And we marveled together at the roar of some of our other neighbors’ gas generators!  “It sounds like a carnival!” said one woman.  And it did!  It sounded like the county fair, with all the motors that power ferris wheels and who-knows-what—and all of that sound and all of the gas that went into it to keep their refrigerators pumping and the ice cream frozen and the laptops charged.   “This whole experience would have a different quality without that din,” she said. And I’m not pretending to be Thoreau.  I took several long drives (dodging downed power lines and trees!) to charge my laptop and  iPhone at a friend’s house and take a shower.  And yet, I came away from this experience knowing body, heart, and mind that we don’t need to use as much energy  as we think.  I glimpsed how life can actually be richer and better with less.

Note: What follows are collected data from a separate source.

(** * Bolt v5 connection state machine (neo4j/internal/bolt/bolt5.go)

    A shallow embedding of the [bolt5] connection object: its state, the
    sticky error, the stream registry, the outbound request queue with its
    response handlers, the inbound pump, and the operations built on them.
    Go methods on [*bolt5] become functions [bolt5 -> bolt5] (or functions
    returning a result paired with the new connection); pointers to streams
    become addresses into a heap carried by the connection; loops that the Go
    code does not bound take a fuel argument and return [None] when it runs
    out. *)

From stdpp Require Import base option list gmap strings.
From Stdlib Require Import ZArith Lia.

Local Open Scope Z_scope.
Local Open Scope string_scope.

(** ** Data model *)

(** The [iota] constants of bolt5.go, in declaration order. *)
Inductive State :=
| bolt5Ready
| bolt5Streaming
| bolt5Tx
| bolt5StreamingTx
| bolt5Failed
| bolt5Dead
| bolt5Unauthorized.

#[global] Instance State_eq_dec : EqDecision State.
Proof. solve_decision. Defined.

Definition state_code (s : State) : Z :=
  match s with
  | bolt5Ready => 0
  | bolt5Streaming => 1
  | bolt5Tx => 2
  | bolt5StreamingTx => 3
  | bolt5Failed => 4
  | bolt5Dead => 5
  | bolt5Unauthorized => 6
  end.

(** Default fetch size *)
Definition bolt5FetchSize : Z := 1000.

(** Values that travel in parameter and metadata maps ([any] in Go): scalars,
    and the two containers bolt5.go itself stores in a map. *)
Inductive Scalar :=
| SNil
| SBool (b : bool)
| SInt (n : Z)
| SStr (s : string).

Inductive Value :=
| VScalar (a : Scalar)
| VStrs (l : list string)
| VStrMap (m : gmap string string)
| VMap (m : gmap string Scalar).

Definition VStr (s : string) : Value := VScalar (SStr s).
Definition VInt (n : Z) : Value := VScalar (SInt n).

(** Modelled from the spec: [db.Neo4jError] (spec 6.3), a server failure
    whose code has the form Neo.<Classification>.<Category>.<Title>. *)
Record Neo4jError := {
  Code : string;
  Msg : string;
  Classification : string
}.

Inductive AccessMode := WriteMode | ReadMode.

#[global] Instance AccessMode_eq_dec : EqDecision AccessMode.
Proof. solve_decision. Defined.

(** [idb.DefaultDatabase] *)
Definition DefaultDatabase : string := "".

(** Modelled from the spec: [db.Record], the values of one row and the keys
    the pull handler attaches to them (spec 4.3, Pull record). *)
Record dbRecord := {
  rec_Values : list Value;
  rec_Keys : list string
}.

(** Modelled from the spec: [db.Summary] (spec 4.5), with the bookmark of the
    success metadata and the fields bolt5 enriches it with. *)
Record Summary := {
  sum_Bookmark : string;
  sum_Agent : string;
  sum_Major : Z;
  sum_Minor : Z;
  sum_ServerName : string;
  sum_TFirst : Z
}.

(** Modelled from the spec: [idb.RoutingTable], which the route handler
    stores into the caller's slot (spec 4.3, Route success). *)
Record RoutingTable := {
  TimeToLive : Z;
  Routers : list string;
  Readers : list string;
  Writers : list string
}.

(** Modelled from the spec: the hydrator's [success] message (spec 4.3), with
    the fields bolt5.go reads. *)
Record success := {
  m_fields : list string;
  m_tfirst : Z;
  m_qid : Z;
  m_bookmark : string;
  m_connectionId : string;
  m_server : string;
  m_hasMore : bool;
  m_configurationHints : gmap string Value;
  m_routingTable : option RoutingTable
}.

(** Modelled from the spec: a decoded inbound message (spec 4.2: a record, a
    success, a failure or an ignored notice; anything else is unknown). *)
Inductive Response :=
| RspRecord (r : dbRecord)
| RspSuccess (s : success)
| RspFailure (e : Neo4jError)
| RspIgnored
| RspUnknown (tag : Z).

(** Go [error] values that the connection creates or receives. *)
Inductive error :=
| ErrNeo4j (e : Neo4jError)
| ErrInvalidTransaction
| ErrInvalidState (st : State) (allowed : list State)
| ErrInvalidStream
| ErrStreamInterrupted (doing : string)
| ErrUnknownResponse (msg : Response)
| ErrExpectedSuccess (msg : Response)
| ErrNoHandler (msg : Response)
| ErrMoreResults
| ErrFeatureNotSupported (feature : string)
| ErrIO (what : string)
| ErrContextCanceled
| ErrDeadlineExceeded
| ErrConnectionReadCanceled (cause : error).

(** Modelled from the spec: what one read on the connection yields, a
    decoded message or a read or decode error (spec 4.2). *)
Inductive InEvent :=
| Received (m : Response)
| ReadError (e : error).

(** Modelled from the spec: the requests of the wire protocol (spec 6.1),
    one per append function of the queue. A [nil] meta is [None]. *)
Inductive Request :=
| MsgHello (hello : gmap string Value)
| MsgLogon (auth : gmap string Value)
| MsgGoodbye
| MsgReset
| MsgRoute (routingContext : option (gmap string string)) (bookmarks : list string)
    (extras : gmap string Value)
| MsgBegin (meta : option (gmap string Value))
| MsgCommit
| MsgRollback
| MsgRun (cypher : string) (params : gmap string Value) (meta : option (gmap string Value))
| MsgPullN (n : Z)
| MsgPullNQid (n qid : Z)
| MsgDiscardN (n : Z)
| MsgDiscardNQid (n qid : Z).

When the power came on (bringing a blessed silence), I took a long hot shower, realizing moment by moment what a pleasure and luxury it is to have such a thing.  I wondered how long I would remember to be aware of this. I washed dishes and cleaned for hours, experiencing it as a luxury, aware that by the standards of history and the world today, I am very privileged.  Alex and her boyfriend left the house to go shopping for college (street lights! No danger of fallen trees and wires and flooding in the dark!)  And when they came home the house was bright and cheerful.   Instead of gathering around the fire, they took to their laptops, and I took to my bed for a bit of CNN and a book.  Witnessing ravaged areas here and abroad, I felt blessed.

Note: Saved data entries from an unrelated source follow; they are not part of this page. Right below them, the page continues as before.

(** * RNS Flet App: session and delivery lifecycle layer

    A shallow embedding of the manager classes of [rns_flet_app]
    ([rns.py], [lxmf.py], [lxst.py]) and of the inbound delivery callback
    of [app.py].

    The managers are thin stateful wrappers around the Reticulum, LXMF and
    LXST libraries.  Those libraries are not part of the repository, so every
    call into them goes through a [Runtime] record: a constructor call or a
    function/method call takes the current world, answers with a value or an
    exception and yields the next world.  The managers' own fields are plain
    records that are threaded through a small state / exception / log monad
    [Py].  Every manager function is written once, for every runtime. *)

From Stdlib Require Import Strings.String Strings.Ascii Init.Byte Lists.List ZArith Lia.
From stdpp Require Import base decidable option list strings gmap pretty.

Local Open Scope string_scope.

(** ** Python values *)

Definition bytes := list byte.

#[global] Instance byte_eq_dec : EqDecision byte := Byte.byte_eq_dec.

(** The values that cross the boundary between the managers and the
    libraries.  [VObj n] is a reference to a library object; [n] is what
    [id(obj)] returns.  [VList] is a list (or the values of a dict, in
    order) of library objects.  [VDict] is a dict of message fields (field
    number to payload).  [VName] is a module, class or function object,
    named by its qualified name. *)
Inductive value : Type :=
| VNone
| VBool (b : bool)
| VInt (z : Z)
| VStr (s : string)
| VBytes (b : bytes)
| VObj (n : nat)
| VList (items : list nat)
| VDict (fields : list (Z * bytes))
| VName (qualified : string).

#[global] Instance value_eq_dec : EqDecision value.
Proof. solve_decision. Defined.

(** [bool(v)]: the truth value the interpreter gives [v] in [if v] and
    [not v].  Library objects are always true. *)
Definition truthy (v : value) : bool :=
  match v with
  | VNone => false
  | VBool b => b
  | VInt z => negb (Z.eqb z 0)
  | VStr s => negb (String.eqb s "")
  | VBytes b => negb (Nat.eqb (length b) 0)
  | VObj _ => true
  | VList items => negb (Nat.eqb (length items) 0)
  | VDict fields => negb (Nat.eqb (length fields) 0)
  | VName _ => true
  end.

May I remember what I learned about the preciousness of water and warmth and helping our neighbors. May I not use technology to go numb.

Waiting for Irene

August 26, 2011 § 8 Comments

Like many people in the greater New York area, I am preparing for Irene.   I was up early cleaning and tidying up and doing laundry—the prospect of power outages lasting for days and flooding and apocalypse makes a person want to start out as clean and neat as possible.   A few days from now, I might be cooking beans and smoked sausages over a fire bowl in the yard, wearing rubber boots.  We just don’t know, and that’s a very interesting place to be.  My daughter’s boyfriend is visiting from England—first trip to New York–and in less than a week he will have experienced an earthquake and a hurricane. We like to show our out-of-town guests a really interesting time.

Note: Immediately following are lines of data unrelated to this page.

(** * EComBackend: the authentication and session-token core

    A shallow embedding of the token service (access / refresh tokens, the
    refresh-token registry and the access-token blacklist, both kept in
    Redis), of the OTP service, of the credential middleware and of the
    refresh flow, followed by the properties the specification states about
    them.

    Sources embedded here:
      - src/common/services/redis.service.js   (the Redis wrapper)
      - src/common/services/token.service.js   (second half of the same file)
      - src/common/services/otp.service.js     (unnamed/part_014)
      - src/modules/user/user.middleware.js
      - src/modules/auth/auth.service.js, auth.controller.js

    Two external libraries are used by that code and are modelled, not
    translated: [jsonwebtoken] (module [Jwt], a symbolic model of HS256
    tokens) and the Redis server (module [Redis], a key space with expiry
    times, string values and hashes). *)

From Stdlib Require Import ZArith Lia Ascii String DecimalString DecimalZ.
From stdpp Require Import base option list strings gmap fin_maps.

Local Open Scope string_scope.
Local Open Scope Z_scope.

(** ** JavaScript values the code relies on *)

Module Js.

(** [!!s] for a value that is a string or [undefined]: the empty string
    and [undefined] are falsy. *)
Definition truthy (o : option string) : bool :=
  match o with
  | Some s => negb (String.eqb s "")
  | None => false
  end.

(** [a || b] on such values. *)
Definition or (a b : option string) : option string :=
  if truthy a then a else b.

(** A value inside a template literal: [`${x}`]. *)
Definition template (o : option string) : string :=
  match o with
  | Some s => s
  | None => "undefined"
  end.

(** [String(n)] / [n.toString()] for an integer. *)
Definition number_to_string (n : Z) : string :=
  NilZero.string_of_int (Z.to_int n).

Definition is_digit (a : ascii) : bool :=
  (48 <=? nat_of_ascii a)%nat && (nat_of_ascii a <=? 57)%nat.

Definition is_space (a : ascii) : bool :=
  let n := nat_of_ascii a in
  (n =? 32)%nat || ((9 <=? n)%nat && (n <=? 13)%nat).

Fixpoint skip_spaces (s : string) : string :=
  match s with
  | String a r => if is_space a then skip_spaces r else s
  | EmptyString => s
  end.

Fixpoint take_digits (s : string) : string :=
  match s with
  | String a r => if is_digit a then String a (take_digits r) else ""
  | EmptyString => ""
  end.

(** [parseInt(s)] in base 10: leading white space, an optional sign, then
    the longest run of digits; [None] is [NaN].  The value is the exact
    integer.  The code's [parseInt] returns a double, which is that integer
    up to 2^53 in absolute value and the nearest double beyond; and, called
    without a radix, it reads a text that starts with [0x] in base 16.  The
    statements below keep to counters written by [incr] for limits of at
    most 2^53, or do not depend on the value. *)
Definition parseInt (s : string) : option Z :=
  let s1 := skip_spaces s in
  let '(neg, s2) :=
    match s1 with
    | String "-" r => (true, r)
    | String "+" r => (false, r)
    | _ => (false, s1)
    end in
  match take_digits s2 with
  | EmptyString => None
  | ds =>
      match NilEmpty.uint_of_string ds with
      | Some d => Some (if neg then - Z.of_uint d else Z.of_uint d)
      | None => None
      end
  end.

End Js.

(** ** The [jsonwebtoken] library, symbolically

    A token is kept as the payload it carries together with the key its
    HS256 signature was computed with; a string that is not a JWT at all is
    [Malformed].  Two tokens are the same string exactly when they are the
    same value of this type. *)

Module Jwt.

(** The [user] object the callers embed: [{ id, role, avatarUrl, email }]
    (a Mongoose document serialises with [_id]). *)
Record user_obj := UserObj {
  u_id : option string;
  u__id : option string;
  u_role : option string;
  u_avatarUrl : option string;
  u_email : option string
}.

(** [user] is documented as "the user id or the user information". *)
Inductive js_user :=
  | UObj (o : user_obj)
  | UStr (s : string).

Record payload := Payload {
  p_user : option js_user;
  p_role : option string;
  p_jti : option string;
  p_iat : option Z;
  p_exp : option Z;
  p_isAdmin : bool;
  p_id : option string
}.

Inductive token :=
  | Malformed (s : string)
  | Signed (p : payload) (key : string).

Inductive jwt_error :=
  | JsonWebTokenError (message : string)
  | TokenExpiredError.

Global Instance user_obj_eq_dec : EqDecision user_obj.
Proof. solve_decision. Defined.
Global Instance js_user_eq_dec : EqDecision js_user.
Proof. solve_decision. Defined.
Global Instance payload_eq_dec : EqDecision payload.
Proof. solve_decision. Defined.
Global Instance token_eq_dec : EqDecision token.
Proof. solve_decision. Defined.
Global Instance jwt_error_eq_dec : EqDecision jwt_error.
Proof. solve_decision. Defined.

(** [!token] for the token string. *)
Definition is_empty (t : token) : bool :=
  match t with
  | Malformed s => String.eqb s ""
  | Signed _ _ => false
  end.

(** [jwt.sign(payload, secret, { expiresIn })]: the payload supplies
    [iat]; [exp = iat + expiresIn]. *)
Definition sign (p : payload) (secret : option string) (expiresIn : Z)
  : option token :=
  if Js.truthy secret then
    Some (Signed
            (Payload (p_user p) (p_role p) (p_jti p) (p_iat p)
                     (option_map (λ iat, iat + expiresIn) (p_iat p))
                     (p_isAdmin p) (p_id p))
            (Js.template secret))
  else None.

(** [jwt.decode(token)]: no signature check; [null] when not a JWT. *)
Definition decode (t : token) : option payload :=
  match t with
  | Malformed _ => None
  | Signed p _ => Some p
  end.

(** [jwt.verify(token, secret)] at clock [now] (seconds). *)
Definition verify (t : token) (secret : option string) (now : Z)
  : payload + jwt_error :=
  match t with
  | Malformed s =>
      inr (JsonWebTokenError
             (if String.eqb s "" then "jwt must be provided" else "jwt malformed"))
  | Signed p key =>
      if negb (Js.truthy secret) then
        inr (JsonWebTokenError "secret or public key must be provided")
      else if negb (String.eqb key (Js.template secret)) then
        inr (JsonWebTokenError "invalid signature")
      else
        match p_exp p with
        | Some exp => if exp <=? now then inr TokenExpiredError else inl p
        | None => inl p
        end
  end.

End Jwt.
Export Jwt.

(** ** The Redis server and [redis.service.js]

    The key space maps a key to a value (a string or a hash) and an optional
    expiry instant in milliseconds.  A key whose expiry instant has passed
    is absent for every command. *)

Module Redis.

We’ve been talking about solitude and community in this space, about what times or conditions allow us to feel fully alive and aware—that can even sometimes allow us to resonate with a sense of the Whole.  As I was bustling around making preparations this morning, I thought of all the other people up and down the I-95 corridor who were doing something similar.  I thought of those haunting reports of the animals fleeing the tsunami before it came, relying on some mysterious ability to sense or feel that we have lost or never had.  Stunted as we are compared to them, however, situations like this do awaken a bit more presence.  Preparing for basic survival, storing water, stacking firewood, will do that.

One thing that can be said about a hurricane isthat you know you aren’t in it alone.  You feel connected to not just to the people facing this storm now, but to people in all times who have faced storms, who have faced the unknown.  Times like these are really interesting opportunities to watch the mind. We think we know how to prepare as well as we can and then let go and let God as they say.  But we really actually tend to think ahead and try to control outcomes–try to think our way past things–all the time.   We can’t help it.  We are story-spinning creatures, and we want things to turn out well.  While we’re waiting and while we still have power, let me tell you a little story about this.

When  my daughter Alexandra was four or five years old (she is now 21 and thinks I’m making too big a deal about the hurricane), we lived in Brooklyn, and it was the custom to put things out on the street for others to take (as it is in many places).  When Alex outgrew her little bicycle with training wheels, I encouraged her to give it away.  She made a sign that said “Free bike!  Please enjoy” in purple crayon, and we taped it to the bike and carried the down the wide steps of the brownstone one last time and set in near the curb.  It felt so freeing for both of us to leave it sitting there in all its sparkly purple glory, no lock and chain.   I told her that giving things away can be as wonderful as receiving.  I told her that the universe works in mysterious ways and that giving actually gives us something in return.

The next morning she clamored down the ladder of her loft bed and ran to the big living room windows that overlooked the street.  “The bike is gone!”  She exclaimed with a smile I associated with Christmas morning.  I told her that was wonderful, and we beamed at each other. “Now when do I get something back?” she asked.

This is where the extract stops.